Integrated, Internet Standards - Based Security

Windows Security

Exchange Server integrates with Windows security in two ways. First, users have to be authenticated using a Windows account before gaining access to any Exchange Server resource that requires authenticated access. Administrators can set up a Windows security infrastructure, and Exchange Server uses that infrastructure for its own security and access permissions. This enables users to log on only once to access both the network and Exchange Server services.

Second, Exchange Server uses the built-in auditing capabilities of Windows. This integration allows an administrator to detect security breaches by tracking events across Windows and Exchange Server that occur within a system. All the events can be viewed in one window using the Windows event log.

Secure Messaging

Many corporations today use the Internet as a backbone for their corporate communications system. While this setup is cheaper than leasing lines between servers, it opens a world of security concerns. Exchange Server alleviates these concerns by implementing features that allow corporations to use the Internet securely. For securely sending messages between servers, Exchange Server supports Secure Sockets Layer (SSL) in combination with Simple Mail Transfer Protocol (SMTP). SMTP is the primary protocol that different mail systems use to communicate over the Internet and Exchange uses to talk with other Exchange servers. SSL allows systems to encrypt data sent from one system to another. By implementing SSL with SMTP, an organization can encrypt the data sent from one Exchange Server to another when it sends the data over the Internet.

Secure Applications

SSL is also used with other Internet protocols that Exchange Server supports. By using SSL, OWA can encrypt any traffic between a user's Web browser and Web server. This secures any HTML documents that OWA is sending to the user . You can also take advantage of SSL when you use custom Web forms with Exchange Server.

S/MIME Support

Exchange Server supports encryption and digital signatures by using Secure Multipurpose Internet Mail Extensions (S/MIME). An Internet standard, S/MIME is a method of digitally signing and encrypting messages sent between users on the same vendor's system or between users on different vendors ' systems.
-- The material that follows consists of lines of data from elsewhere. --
Lemma deactivation_as_deletion_witness :
  fst (@Routes.analyzeIntent latin (lit "quel est mon solde")
         (snd (Store.updateBotResponse (lit "3f2b6c1e-0001") deactivation defaultStore)))
  = Normal unknownIntent
  /\ fst (Routes.generateBotResponse balanceIntent fr
            (snd (Store.updateBotResponse (lit "3f2b6c1e-0001") deactivation
                    defaultStore)))
     = None.
Proof.
  destruct (@deactivation_as_deletion latin (lit "3f2b6c1e-0001") deactivation
              defaultStore (proj1 (new_well_formed uuids)) eq_refl)
    as (_ & Hclass & Hreply).
  split; [rewrite Hclass|rewrite Hreply]; vm_compute; reflexivity.
Defined.

(** ** The handler of the web messages *)

(** X12: the handler answers 404 and leaves the store as it is when the
    conversation is unknown.  Otherwise the conversation receives the
    message.  A message sent as the bot is stored without a reply.  For a
    message of the user the text is classified: when the keywords of the
    active entries are strings, the handler answers with the message and
    the bot message, which the conversation receives after the message;
    the text of the bot message is the reply to the classification of
    the text, which is never [null], and no bot message is made only when
    that reply is the empty text.  When a keyword is not a string, the
    classification raises a [TypeError] and the handler answers 400: the
    message of the user stays in the conversation, without a bot message.
    The catalog is never touched. *)
Theorem postMessage_effect {host : LowerCase} (id text : jsstring) (sender : Sender)
    (language : option Language) (fresh : Routes.Fresh) (st : MemStorage.t) :
  let message :=
    Message.mk (Routes.messageId fresh) (Some text) sender (Routes.messageTime fresh)
               language in
  match JSMap.get (MemStorage.conversations st) id with
  | None => Routes.postMessage id text sender language fresh st = (Routes.Status404, st)
  | Some c =>
      exists reply st' c',
        Routes.postMessage id text sender language fresh st = (reply, st')
        /\ MemStorage.botResponses st' = MemStorage.botResponses st
        /\ JSMap.get (MemStorage.conversations st') id = Some c'
        /\ match sender with
           | bot =>
               reply = Routes.Json message None
               /\ messageList st' c' = messageList st c ++ [message]
           | user =>
               match fst (Routes.analyzeIntent text st) with
               | Throw error =>
                   ~ StringKeywords st
                   /\ error = TypeError
                   /\ reply = Routes.Status400 error
                   /\ messageList st' c' = messageList st c ++ [message]
               | Normal intent =>
                   StringKeywords st
                   /\ exists t,
                        fst (Routes.generateBotResponse intent
                               (match language with Some l => l | None => ar end) st)
                        = Some t
                        /\ let botResponse :=
                             match t with
                             | [] => None
                             | _ :: _ =>
                                 Some (Message.mk (Routes.botMessageId fresh) (Some t)
                                         bot (Routes.botMessageTime fresh) language)
                             end in
                           reply = Routes.Json message botResponse
                           /\ messageList st' c'
                              = messageList st c
                                ++ message
                                   :: match botResponse with
                                      | Some b => [b]
                                      | None => []
                                      end
               end
           end
  end.
Proof.
  cbv zeta.
  destruct (JSMap.get (MemStorage.conversations st) id) as [c|] eqn:Hget.
  2:{ unfold Routes.postMessage, MemStorage.bind.
      now rewrite addMessage_missing by assumption. }
  set (message := Message.mk (Routes.messageId fresh) (Some text) sender
                    (Routes.messageTime fresh) language).
  destruct (@addMessage_found id message (Routes.messageStored fresh) st c Hget)
    as (Hok & Hget1 & Hms1 & Hbots). cbv zeta in *.
  destruct (MemStorage.addMessageToConversation id message
              (Routes.messageStored fresh) st) as [ok st1] eqn:Hadd.
  cbn [fst snd] in *. subst ok.
  assert (Hcat : fst (MemStorage.getAllBotResponses st1)
                 = fst (MemStorage.getAllBotResponses st))
    by (unfold MemStorage.getAllBotResponses; cbn [fst]; now rewrite Hbots).
  destruct sender.
  - (* a message of the user *)
    pose proof (@postMessage_user host id text language fresh st st1) as Hpost.
    cbv zeta in Hpost. fold message in Hpost. rewrite (Hpost Hadd). clear Hpost.
    rewrite (@classification_by_catalog host text st st1 Hcat).
    set (lang := match language with Some l => l | None => ar end).
    destruct (fst (Routes.analyzeIntent text st)) as [intent|error] eqn:Hi.
    + (* the classification returns *)
      assert (Hi1 : fst (Routes.analyzeIntent text st1) = Normal intent)
        by now rewrite (@classification_by_catalog host text st st1 Hcat).
      destruct (@reply_exists host text lang st1 intent Hi1) as (t & Ht).
      rewrite Ht. cbn [fst snd].
      assert (Hreply : fst (Routes.generateBotResponse intent lang st) = Some t)
        by (rewrite <- (reply_by_catalog _ lang st st1 Hcat); now rewrite Ht).
      destruct t as [|u t].
      * eexists. exists st1. eexists. cbn [Routes.botReply MemStorage.ret fst snd].
        split; [reflexivity|]. split; [exact Hbots|]. split; [exact Hget1|].
        split; [exact (routes_normal _ _ Hi)|]. exists []. split; [exact Hreply|].
        split; [reflexivity|exact Hms1].
      * unfold Routes.botReply, MemStorage.bind, MemStorage.ret.
        set (botMessage := Message.mk (Routes.botMessageId fresh) _ bot
                             (Routes.botMessageTime fresh) language).
        destruct (@addMessage_found id botMessage (Routes.botMessageStored fresh)
                    st1 _ Hget1) as (_ & Hget2 & Hms2 & Hbots2). cbv zeta in *.
        destruct (MemStorage.addMessageToConversation id botMessage
                    (Routes.botMessageStored fresh) st1) as [ok2 st2].
        cbn [fst snd] in *.
        eexists. exists st2. eexists.
        split; [reflexivity|]. split; [congruence|]. split; [exact Hget2|].
        split; [exact (routes_normal _ _ Hi)|]. exists (u :: t).
        split; [exact Hreply|]. split; [reflexivity|].
        rewrite Hms2, Hms1. now rewrite <- app_assoc.
    + (* the classification raises *)
      destruct (routes_throw _ _ Hi) as [-> Hstr].
      eexists. exists st1. eexists.
      split; [reflexivity|]. split; [exact Hbots|]. split; [exact Hget1|].
      split; [exact Hstr|]. split; [reflexivity|]. split; [reflexivity|exact Hms1].
  - (* a message sent as the bot *)
    unfold Routes.postMessage, MemStorage.bind. fold message. rewrite Hadd.
    cbn [negb MemStorage.ret]. eexists. exists st1. eexists.
    split; [reflexivity|]. split; [exact Hbots|]. split; [exact Hget1|].
    split; [reflexivity|exact Hms1].
Qed.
S/MIME is built on X.509 version 3 certificates. These certificates are generated by a certificate authority such as VeriSign or Certificate Server (which is included with Windows 2000 Server). Because Exchange Server supports X.509 version 3 certificates, it can accept the certificates from other certificate authorities. Similarly, clients can trust certificates from other authorities through the use of Certificate Trust Lists.

Exchange Server also supports the revocation of security certificates. Revoking certificates is useful when a user thinks that her security has been compromised and someone else is signing messages on her behalf . After revoking a certificate, the administrator can issue a new certificate to the user. Also, when a user leaves an organization, you might want to revoke his certificate to be sure that all messages sent by him are marked as invalid. When an administrator revokes the certificates for a user, any encrypted messages previously sent by the revoked user will appear as invalid messages.

As a developer, you can take advantage of the advanced security features of Exchange Server. By basing your applications on the standard Outlook e-mail message, you automatically inherit the advanced security functionality in Outlook. This allows you to digitally sign and encrypt your custom forms before the user sends or posts forms.